◆ Problem details
Of all the entries below, only the lines from the one with "primary_id ++ js" up to and including the one with "Definition try_assign_backup (file_name" are to be duplicated exactly.

◆ Listed entries
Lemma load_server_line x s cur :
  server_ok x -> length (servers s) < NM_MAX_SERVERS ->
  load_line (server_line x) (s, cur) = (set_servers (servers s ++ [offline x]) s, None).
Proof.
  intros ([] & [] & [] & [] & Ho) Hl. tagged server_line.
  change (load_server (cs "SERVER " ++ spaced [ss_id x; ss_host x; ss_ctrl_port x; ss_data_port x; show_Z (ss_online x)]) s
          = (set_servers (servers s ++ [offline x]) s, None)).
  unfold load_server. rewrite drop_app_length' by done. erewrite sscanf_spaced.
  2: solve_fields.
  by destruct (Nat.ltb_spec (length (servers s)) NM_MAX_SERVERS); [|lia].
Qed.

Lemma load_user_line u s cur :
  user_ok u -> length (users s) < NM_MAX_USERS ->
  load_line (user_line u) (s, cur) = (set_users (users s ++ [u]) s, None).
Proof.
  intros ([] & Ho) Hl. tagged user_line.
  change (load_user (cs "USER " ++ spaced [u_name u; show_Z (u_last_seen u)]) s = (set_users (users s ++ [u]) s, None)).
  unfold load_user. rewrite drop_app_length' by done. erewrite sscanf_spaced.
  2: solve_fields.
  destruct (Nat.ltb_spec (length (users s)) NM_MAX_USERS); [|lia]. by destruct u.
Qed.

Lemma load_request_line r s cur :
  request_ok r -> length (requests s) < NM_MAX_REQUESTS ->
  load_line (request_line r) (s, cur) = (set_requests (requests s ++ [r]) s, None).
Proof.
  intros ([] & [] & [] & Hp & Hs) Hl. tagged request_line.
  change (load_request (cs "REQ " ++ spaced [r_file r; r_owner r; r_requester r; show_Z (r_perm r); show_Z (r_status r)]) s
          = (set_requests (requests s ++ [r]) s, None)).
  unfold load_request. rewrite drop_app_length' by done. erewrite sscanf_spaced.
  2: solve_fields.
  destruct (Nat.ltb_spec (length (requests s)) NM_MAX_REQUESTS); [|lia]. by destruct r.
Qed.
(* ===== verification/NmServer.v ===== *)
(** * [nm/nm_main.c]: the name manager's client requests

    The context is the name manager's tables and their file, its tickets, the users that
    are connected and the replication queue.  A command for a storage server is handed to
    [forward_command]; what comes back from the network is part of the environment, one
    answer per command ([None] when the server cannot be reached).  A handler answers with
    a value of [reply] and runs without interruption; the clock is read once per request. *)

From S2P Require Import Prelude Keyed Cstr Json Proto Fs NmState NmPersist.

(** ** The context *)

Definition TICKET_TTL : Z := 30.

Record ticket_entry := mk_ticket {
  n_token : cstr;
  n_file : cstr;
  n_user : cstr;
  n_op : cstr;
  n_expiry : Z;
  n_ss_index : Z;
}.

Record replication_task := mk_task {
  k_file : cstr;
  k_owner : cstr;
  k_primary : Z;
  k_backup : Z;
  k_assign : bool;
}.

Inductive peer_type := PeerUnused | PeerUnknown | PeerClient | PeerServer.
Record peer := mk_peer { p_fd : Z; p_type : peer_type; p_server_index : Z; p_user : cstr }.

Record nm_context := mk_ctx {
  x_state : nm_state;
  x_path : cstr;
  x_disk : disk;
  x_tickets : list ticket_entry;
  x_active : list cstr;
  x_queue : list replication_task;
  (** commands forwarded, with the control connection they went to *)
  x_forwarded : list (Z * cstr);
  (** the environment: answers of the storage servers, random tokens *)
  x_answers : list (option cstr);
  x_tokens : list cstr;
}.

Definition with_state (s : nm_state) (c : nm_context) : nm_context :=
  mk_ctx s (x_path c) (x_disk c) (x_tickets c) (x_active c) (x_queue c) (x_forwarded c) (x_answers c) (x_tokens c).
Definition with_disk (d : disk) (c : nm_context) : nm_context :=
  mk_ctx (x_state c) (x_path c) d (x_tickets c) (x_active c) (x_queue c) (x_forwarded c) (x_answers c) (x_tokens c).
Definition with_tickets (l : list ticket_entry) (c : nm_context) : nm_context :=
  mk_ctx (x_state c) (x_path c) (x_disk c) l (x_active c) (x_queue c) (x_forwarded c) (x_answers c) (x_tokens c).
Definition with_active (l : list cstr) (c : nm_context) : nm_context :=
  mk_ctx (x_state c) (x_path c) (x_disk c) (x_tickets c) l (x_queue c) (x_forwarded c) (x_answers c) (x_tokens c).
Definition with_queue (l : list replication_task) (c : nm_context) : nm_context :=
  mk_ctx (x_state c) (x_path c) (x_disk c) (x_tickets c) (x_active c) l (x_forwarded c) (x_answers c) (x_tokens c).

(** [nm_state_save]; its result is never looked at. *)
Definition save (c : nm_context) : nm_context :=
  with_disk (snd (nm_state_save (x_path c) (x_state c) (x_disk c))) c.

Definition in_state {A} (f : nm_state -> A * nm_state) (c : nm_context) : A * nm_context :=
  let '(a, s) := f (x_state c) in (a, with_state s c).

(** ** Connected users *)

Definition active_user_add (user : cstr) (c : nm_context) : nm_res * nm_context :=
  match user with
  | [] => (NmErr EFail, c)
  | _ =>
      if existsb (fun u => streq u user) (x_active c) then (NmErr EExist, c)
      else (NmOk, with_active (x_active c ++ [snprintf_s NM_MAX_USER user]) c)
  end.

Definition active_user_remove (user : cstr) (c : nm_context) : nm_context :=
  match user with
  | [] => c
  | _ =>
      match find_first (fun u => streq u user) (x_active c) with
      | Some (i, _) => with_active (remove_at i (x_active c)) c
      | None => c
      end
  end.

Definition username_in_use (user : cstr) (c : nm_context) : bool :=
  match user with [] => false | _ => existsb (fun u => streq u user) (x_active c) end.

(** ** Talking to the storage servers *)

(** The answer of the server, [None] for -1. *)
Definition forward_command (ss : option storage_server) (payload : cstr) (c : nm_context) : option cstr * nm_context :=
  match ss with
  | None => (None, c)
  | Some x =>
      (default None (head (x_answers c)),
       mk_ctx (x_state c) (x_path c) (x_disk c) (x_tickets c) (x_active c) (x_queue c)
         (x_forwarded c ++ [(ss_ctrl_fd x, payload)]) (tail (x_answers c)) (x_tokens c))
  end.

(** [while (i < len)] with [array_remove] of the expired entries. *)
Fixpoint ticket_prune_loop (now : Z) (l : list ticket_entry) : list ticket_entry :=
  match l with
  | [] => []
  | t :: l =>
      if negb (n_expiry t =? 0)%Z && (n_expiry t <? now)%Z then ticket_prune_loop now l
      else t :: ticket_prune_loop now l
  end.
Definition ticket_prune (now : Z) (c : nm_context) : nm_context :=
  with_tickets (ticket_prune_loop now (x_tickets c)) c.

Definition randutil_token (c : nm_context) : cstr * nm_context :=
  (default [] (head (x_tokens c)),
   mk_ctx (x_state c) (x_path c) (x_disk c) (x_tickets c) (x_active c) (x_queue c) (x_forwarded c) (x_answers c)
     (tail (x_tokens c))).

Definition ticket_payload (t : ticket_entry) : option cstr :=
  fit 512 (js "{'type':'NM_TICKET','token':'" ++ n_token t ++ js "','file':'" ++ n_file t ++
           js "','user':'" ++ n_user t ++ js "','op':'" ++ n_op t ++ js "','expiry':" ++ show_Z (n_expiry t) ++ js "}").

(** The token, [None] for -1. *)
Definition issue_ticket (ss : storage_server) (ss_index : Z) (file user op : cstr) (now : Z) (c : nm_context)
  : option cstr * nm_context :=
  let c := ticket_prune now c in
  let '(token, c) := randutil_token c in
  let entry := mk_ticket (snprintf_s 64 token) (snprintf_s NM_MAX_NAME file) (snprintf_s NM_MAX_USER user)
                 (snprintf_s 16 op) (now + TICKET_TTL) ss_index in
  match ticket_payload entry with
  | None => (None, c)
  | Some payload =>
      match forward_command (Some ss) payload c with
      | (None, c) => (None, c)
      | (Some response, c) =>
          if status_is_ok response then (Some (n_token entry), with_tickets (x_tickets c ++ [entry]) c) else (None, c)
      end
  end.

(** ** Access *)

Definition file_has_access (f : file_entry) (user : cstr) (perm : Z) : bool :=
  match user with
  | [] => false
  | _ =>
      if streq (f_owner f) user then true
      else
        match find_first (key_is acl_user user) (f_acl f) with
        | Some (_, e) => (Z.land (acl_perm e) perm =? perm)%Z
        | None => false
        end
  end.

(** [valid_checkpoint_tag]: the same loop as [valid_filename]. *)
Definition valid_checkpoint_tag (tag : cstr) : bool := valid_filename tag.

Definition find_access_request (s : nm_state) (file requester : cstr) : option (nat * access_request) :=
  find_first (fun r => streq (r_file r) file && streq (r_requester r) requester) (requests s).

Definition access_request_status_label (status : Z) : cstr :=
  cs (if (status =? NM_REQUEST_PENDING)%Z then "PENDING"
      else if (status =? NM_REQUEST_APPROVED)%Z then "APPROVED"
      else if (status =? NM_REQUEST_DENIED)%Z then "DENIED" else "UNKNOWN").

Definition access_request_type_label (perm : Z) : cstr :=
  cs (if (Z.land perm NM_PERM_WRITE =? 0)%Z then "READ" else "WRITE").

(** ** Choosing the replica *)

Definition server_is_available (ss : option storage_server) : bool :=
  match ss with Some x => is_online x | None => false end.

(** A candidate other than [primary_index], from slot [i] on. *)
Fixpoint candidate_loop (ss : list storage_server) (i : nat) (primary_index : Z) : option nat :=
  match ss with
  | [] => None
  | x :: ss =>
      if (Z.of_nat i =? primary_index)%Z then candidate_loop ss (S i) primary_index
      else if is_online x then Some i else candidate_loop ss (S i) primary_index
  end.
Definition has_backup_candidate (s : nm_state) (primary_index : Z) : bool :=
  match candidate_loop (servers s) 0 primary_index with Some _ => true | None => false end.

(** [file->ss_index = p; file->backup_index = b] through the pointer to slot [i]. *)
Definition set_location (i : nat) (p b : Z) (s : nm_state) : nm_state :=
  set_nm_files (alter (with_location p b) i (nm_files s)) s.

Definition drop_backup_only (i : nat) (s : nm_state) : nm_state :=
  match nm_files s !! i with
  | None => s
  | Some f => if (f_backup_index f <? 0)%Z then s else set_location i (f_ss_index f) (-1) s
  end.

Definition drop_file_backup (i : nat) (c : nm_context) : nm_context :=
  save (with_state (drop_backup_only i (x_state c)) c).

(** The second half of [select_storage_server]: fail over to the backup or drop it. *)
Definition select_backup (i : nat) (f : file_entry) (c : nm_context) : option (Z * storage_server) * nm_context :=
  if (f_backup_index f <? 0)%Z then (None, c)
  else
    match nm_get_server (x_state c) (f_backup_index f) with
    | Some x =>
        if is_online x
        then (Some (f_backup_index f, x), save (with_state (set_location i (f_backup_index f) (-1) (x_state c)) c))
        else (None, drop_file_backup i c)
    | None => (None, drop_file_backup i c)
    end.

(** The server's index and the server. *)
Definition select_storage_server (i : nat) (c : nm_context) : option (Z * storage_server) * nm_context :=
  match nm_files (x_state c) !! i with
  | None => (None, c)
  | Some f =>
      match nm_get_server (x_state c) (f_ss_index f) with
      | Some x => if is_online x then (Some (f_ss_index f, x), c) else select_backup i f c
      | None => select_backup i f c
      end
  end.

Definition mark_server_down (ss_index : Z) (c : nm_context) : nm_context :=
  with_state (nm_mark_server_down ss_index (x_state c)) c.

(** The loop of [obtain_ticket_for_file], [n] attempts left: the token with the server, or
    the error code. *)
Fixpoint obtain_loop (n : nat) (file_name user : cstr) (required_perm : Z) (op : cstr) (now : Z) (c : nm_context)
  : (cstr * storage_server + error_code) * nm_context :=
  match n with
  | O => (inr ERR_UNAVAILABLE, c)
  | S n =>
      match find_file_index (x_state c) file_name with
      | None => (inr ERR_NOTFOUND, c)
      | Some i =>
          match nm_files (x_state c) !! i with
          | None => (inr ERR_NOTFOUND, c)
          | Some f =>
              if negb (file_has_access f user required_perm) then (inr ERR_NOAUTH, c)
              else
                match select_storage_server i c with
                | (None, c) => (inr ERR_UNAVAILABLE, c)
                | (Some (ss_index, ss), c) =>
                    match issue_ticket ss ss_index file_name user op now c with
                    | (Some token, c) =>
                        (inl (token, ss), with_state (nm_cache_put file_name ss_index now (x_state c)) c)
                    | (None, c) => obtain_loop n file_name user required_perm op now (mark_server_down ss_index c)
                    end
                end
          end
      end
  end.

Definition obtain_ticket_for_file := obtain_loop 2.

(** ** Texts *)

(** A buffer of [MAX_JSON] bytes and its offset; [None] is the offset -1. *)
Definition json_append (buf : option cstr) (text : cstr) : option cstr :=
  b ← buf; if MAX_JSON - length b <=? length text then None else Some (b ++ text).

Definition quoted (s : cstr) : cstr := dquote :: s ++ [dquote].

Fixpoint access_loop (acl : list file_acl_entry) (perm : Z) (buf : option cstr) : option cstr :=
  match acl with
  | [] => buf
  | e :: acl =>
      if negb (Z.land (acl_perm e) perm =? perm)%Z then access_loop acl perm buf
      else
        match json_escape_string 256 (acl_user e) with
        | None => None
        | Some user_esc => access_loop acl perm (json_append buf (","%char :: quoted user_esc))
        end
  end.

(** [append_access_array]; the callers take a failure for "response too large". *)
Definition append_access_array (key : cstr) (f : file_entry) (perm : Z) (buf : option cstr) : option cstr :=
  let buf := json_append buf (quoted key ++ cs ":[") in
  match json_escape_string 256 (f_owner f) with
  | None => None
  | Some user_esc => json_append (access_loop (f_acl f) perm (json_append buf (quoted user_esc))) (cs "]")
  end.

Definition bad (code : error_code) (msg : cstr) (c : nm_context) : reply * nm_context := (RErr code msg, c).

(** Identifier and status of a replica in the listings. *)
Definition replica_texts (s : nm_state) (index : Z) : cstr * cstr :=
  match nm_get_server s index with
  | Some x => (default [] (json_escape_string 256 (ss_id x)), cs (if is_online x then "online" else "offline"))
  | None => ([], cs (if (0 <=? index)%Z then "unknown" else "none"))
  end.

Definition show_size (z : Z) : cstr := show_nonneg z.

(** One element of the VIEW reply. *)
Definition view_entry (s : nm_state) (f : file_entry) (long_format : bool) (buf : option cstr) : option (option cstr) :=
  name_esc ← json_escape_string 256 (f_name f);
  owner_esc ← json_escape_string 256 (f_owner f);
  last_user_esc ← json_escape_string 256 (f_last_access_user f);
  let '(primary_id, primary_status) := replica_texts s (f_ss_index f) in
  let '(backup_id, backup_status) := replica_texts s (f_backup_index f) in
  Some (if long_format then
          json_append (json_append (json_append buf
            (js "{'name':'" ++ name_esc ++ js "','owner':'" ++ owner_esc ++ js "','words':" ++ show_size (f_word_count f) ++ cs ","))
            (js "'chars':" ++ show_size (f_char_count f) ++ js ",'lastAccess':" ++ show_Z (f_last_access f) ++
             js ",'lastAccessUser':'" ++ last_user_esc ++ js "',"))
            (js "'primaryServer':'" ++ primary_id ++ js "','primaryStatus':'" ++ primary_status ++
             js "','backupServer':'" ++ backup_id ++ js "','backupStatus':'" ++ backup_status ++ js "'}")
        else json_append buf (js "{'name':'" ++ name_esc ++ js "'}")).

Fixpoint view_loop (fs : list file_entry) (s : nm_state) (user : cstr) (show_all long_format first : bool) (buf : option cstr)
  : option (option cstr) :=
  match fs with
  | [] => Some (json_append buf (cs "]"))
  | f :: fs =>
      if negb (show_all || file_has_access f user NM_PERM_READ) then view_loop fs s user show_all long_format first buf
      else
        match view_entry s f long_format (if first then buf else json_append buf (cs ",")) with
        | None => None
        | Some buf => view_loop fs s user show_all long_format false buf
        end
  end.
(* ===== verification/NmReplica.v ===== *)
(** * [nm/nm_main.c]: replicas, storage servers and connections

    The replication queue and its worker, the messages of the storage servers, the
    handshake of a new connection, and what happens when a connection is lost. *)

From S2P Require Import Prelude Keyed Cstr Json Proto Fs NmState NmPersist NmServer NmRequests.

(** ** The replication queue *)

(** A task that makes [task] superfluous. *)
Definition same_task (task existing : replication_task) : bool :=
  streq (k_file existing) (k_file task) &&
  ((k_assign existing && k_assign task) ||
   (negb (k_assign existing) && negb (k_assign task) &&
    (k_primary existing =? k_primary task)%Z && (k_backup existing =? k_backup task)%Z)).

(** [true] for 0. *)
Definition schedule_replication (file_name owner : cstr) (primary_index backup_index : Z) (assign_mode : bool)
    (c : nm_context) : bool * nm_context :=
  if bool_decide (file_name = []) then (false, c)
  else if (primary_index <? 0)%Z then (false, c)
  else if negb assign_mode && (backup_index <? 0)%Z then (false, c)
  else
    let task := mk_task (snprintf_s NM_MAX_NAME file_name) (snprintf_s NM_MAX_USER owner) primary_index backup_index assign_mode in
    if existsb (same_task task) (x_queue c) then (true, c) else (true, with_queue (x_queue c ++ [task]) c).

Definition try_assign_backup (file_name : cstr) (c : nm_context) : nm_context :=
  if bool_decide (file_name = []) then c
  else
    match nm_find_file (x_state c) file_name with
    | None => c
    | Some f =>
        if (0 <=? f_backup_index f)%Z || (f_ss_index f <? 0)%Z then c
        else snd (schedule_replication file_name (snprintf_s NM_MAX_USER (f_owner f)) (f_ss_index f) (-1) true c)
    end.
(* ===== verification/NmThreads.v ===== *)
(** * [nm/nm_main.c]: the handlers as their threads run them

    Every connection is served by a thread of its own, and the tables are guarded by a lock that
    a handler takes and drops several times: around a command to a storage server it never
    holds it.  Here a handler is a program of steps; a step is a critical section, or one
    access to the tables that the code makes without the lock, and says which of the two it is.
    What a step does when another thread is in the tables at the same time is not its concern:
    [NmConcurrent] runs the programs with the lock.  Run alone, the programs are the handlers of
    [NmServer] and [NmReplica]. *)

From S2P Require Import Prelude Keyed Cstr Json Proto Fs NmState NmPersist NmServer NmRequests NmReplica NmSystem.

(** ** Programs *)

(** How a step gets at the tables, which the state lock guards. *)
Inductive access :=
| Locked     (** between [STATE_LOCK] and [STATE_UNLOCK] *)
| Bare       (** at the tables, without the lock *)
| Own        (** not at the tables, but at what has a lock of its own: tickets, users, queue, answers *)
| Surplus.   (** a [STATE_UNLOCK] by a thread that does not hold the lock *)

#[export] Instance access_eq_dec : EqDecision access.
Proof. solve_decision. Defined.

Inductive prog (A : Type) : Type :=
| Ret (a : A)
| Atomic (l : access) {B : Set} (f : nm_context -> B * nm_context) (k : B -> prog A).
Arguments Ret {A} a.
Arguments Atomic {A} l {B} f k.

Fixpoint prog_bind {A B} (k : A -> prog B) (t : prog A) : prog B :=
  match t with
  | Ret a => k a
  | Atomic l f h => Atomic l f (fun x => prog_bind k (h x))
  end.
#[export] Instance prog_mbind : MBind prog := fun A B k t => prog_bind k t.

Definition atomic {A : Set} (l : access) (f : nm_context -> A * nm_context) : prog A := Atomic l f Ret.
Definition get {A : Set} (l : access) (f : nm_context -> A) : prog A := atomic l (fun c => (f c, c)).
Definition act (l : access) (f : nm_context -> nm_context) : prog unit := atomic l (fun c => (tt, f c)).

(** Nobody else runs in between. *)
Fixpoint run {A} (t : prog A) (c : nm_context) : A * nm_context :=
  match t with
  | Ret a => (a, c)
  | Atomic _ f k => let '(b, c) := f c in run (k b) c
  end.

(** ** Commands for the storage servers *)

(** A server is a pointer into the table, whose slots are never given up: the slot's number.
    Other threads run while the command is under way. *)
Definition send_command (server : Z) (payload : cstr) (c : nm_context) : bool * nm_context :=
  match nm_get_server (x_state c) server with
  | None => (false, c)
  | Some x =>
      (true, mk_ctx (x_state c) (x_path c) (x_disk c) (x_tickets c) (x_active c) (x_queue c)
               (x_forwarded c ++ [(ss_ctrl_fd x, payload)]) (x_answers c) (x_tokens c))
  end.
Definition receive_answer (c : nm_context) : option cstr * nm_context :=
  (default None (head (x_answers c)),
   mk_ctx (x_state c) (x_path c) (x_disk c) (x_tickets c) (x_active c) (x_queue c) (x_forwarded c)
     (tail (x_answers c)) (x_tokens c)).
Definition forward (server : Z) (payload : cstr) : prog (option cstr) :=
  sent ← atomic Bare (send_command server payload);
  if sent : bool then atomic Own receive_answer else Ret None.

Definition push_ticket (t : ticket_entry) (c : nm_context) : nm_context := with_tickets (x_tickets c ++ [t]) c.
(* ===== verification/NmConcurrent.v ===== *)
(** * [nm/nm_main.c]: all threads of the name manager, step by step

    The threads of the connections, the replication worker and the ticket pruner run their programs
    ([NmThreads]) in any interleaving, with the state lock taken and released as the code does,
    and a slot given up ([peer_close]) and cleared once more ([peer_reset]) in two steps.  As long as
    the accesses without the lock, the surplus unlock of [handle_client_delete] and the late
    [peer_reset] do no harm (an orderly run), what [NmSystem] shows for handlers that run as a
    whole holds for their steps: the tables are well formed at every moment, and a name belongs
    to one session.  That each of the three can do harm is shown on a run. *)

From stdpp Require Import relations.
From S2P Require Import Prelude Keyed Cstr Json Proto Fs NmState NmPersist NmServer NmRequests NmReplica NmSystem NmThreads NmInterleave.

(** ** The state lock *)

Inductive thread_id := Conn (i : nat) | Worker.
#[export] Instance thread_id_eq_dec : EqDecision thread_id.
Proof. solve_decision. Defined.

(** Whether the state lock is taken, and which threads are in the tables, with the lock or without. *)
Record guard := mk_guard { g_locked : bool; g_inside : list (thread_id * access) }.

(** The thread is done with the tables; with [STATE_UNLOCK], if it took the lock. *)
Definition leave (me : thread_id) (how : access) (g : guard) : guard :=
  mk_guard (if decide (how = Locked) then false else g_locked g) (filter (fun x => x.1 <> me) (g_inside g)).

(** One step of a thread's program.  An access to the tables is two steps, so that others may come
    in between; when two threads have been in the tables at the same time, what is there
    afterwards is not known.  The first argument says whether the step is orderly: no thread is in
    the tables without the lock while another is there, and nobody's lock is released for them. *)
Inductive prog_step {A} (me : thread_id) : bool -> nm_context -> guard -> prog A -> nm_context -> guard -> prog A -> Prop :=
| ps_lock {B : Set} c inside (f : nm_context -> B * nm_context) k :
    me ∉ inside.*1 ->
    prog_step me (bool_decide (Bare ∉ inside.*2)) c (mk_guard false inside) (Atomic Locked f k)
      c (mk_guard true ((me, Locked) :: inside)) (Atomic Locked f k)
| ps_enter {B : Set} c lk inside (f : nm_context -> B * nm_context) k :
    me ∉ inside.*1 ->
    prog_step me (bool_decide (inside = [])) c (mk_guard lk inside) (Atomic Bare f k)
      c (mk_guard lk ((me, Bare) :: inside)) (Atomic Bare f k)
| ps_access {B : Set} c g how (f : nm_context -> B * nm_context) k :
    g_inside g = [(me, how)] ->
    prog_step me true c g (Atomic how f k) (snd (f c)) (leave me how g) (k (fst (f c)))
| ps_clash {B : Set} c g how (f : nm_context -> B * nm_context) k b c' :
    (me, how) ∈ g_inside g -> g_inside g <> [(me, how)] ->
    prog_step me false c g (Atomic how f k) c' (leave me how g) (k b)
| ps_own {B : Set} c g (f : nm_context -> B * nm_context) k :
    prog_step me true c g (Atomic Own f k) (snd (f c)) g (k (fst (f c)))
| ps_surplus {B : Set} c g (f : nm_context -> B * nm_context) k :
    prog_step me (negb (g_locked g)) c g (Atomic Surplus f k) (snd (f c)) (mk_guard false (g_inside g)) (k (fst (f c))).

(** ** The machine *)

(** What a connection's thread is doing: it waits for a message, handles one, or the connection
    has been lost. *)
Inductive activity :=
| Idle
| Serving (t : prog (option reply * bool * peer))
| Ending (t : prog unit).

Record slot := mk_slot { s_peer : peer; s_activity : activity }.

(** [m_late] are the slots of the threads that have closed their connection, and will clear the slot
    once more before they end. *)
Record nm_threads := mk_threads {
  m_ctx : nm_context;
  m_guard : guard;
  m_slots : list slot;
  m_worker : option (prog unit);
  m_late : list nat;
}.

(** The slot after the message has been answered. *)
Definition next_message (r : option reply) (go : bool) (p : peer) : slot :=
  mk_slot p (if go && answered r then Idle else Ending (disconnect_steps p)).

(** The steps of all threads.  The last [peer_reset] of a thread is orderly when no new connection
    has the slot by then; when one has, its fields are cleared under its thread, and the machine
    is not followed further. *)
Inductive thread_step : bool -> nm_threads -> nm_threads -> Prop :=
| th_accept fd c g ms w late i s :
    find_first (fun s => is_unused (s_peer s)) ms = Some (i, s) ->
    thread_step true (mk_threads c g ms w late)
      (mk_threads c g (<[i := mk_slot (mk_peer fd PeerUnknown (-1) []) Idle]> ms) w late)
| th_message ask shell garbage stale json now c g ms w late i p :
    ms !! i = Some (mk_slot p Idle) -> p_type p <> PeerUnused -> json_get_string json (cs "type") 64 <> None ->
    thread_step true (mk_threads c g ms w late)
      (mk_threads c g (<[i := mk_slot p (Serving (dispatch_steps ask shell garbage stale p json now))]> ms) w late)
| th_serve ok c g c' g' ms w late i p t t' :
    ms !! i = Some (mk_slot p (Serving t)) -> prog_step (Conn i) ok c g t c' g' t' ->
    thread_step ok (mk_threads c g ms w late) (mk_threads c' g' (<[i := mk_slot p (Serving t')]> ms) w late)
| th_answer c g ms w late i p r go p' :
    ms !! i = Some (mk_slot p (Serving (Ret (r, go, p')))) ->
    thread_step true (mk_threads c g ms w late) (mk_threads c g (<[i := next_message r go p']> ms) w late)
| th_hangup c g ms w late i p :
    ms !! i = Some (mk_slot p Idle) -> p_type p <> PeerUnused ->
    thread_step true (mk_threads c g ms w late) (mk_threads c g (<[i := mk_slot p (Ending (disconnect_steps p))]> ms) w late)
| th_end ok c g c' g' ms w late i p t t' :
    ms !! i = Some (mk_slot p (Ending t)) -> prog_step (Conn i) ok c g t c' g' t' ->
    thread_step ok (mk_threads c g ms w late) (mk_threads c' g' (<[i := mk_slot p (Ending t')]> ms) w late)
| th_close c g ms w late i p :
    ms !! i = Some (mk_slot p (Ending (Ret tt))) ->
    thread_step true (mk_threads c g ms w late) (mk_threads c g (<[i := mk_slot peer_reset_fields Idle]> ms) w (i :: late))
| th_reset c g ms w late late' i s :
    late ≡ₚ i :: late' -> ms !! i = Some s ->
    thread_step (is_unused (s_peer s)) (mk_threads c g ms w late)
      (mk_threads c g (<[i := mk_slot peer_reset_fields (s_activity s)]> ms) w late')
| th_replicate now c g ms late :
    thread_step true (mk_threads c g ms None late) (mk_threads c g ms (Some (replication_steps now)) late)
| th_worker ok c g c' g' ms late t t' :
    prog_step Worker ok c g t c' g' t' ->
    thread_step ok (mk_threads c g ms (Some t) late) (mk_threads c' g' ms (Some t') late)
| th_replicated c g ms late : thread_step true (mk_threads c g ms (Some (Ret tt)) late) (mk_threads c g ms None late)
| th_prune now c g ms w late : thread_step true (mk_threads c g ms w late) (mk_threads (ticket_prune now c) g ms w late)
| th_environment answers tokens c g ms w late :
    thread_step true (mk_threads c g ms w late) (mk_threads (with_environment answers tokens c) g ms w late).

◆ Response to this task
            (js "'primaryServer':'" ++ primary_id ++ js "','primaryStatus':'" ++ primary_status ++
             js "','backupServer':'" ++ backup_id ++ js "','backupStatus':'" ++ backup_status ++ js "'}")
        else json_append buf (js "{'name':'" ++ name_esc ++ js "'}")).

Fixpoint view_loop (fs : list file_entry) (s : nm_state) (user : cstr) (show_all long_format first : bool) (buf : option cstr)
  : option (option cstr) :=
  match fs with
  | [] => Some (json_append buf (cs "]"))
  | f :: fs =>
      if negb (show_all || file_has_access f user NM_PERM_READ) then view_loop fs s user show_all long_format first buf
      else
        match view_entry s f long_format (if first then buf else json_append buf (cs ",")) with
        | None => None
        | Some buf => view_loop fs s user show_all long_format false buf
        end
  end.
(* ===== verification/NmReplica.v ===== *)
(** * [nm/nm_main.c]: replicas, storage servers and connections

    The replication queue and its worker, the messages of the storage servers, the
    handshake of a new connection, and what happens when a connection is lost. *)

From S2P Require Import Prelude Keyed Cstr Json Proto Fs NmState NmPersist NmServer NmRequests.

(** ** The replication queue *)

(** A task that makes [task] superfluous. *)
Definition same_task (task existing : replication_task) : bool :=
  streq (k_file existing) (k_file task) &&
  ((k_assign existing && k_assign task) ||
   (negb (k_assign existing) && negb (k_assign task) &&
    (k_primary existing =? k_primary task)%Z && (k_backup existing =? k_backup task)%Z)).

(** [true] for 0. *)
Definition schedule_replication (file_name owner : cstr) (primary_index backup_index : Z) (assign_mode : bool)
    (c : nm_context) : bool * nm_context :=
  if bool_decide (file_name = []) then (false, c)
  else if (primary_index <? 0)%Z then (false, c)
  else if negb assign_mode && (backup_index <? 0)%Z then (false, c)
  else
    let task := mk_task (snprintf_s NM_MAX_NAME file_name) (snprintf_s NM_MAX_USER owner) primary_index backup_index assign_mode in
    if existsb (same_task task) (x_queue c) then (true, c) else (true, with_queue (x_queue c ++ [task]) c).

Definition try_assign_backup (file_name : cstr) (c : nm_context) : nm_context :=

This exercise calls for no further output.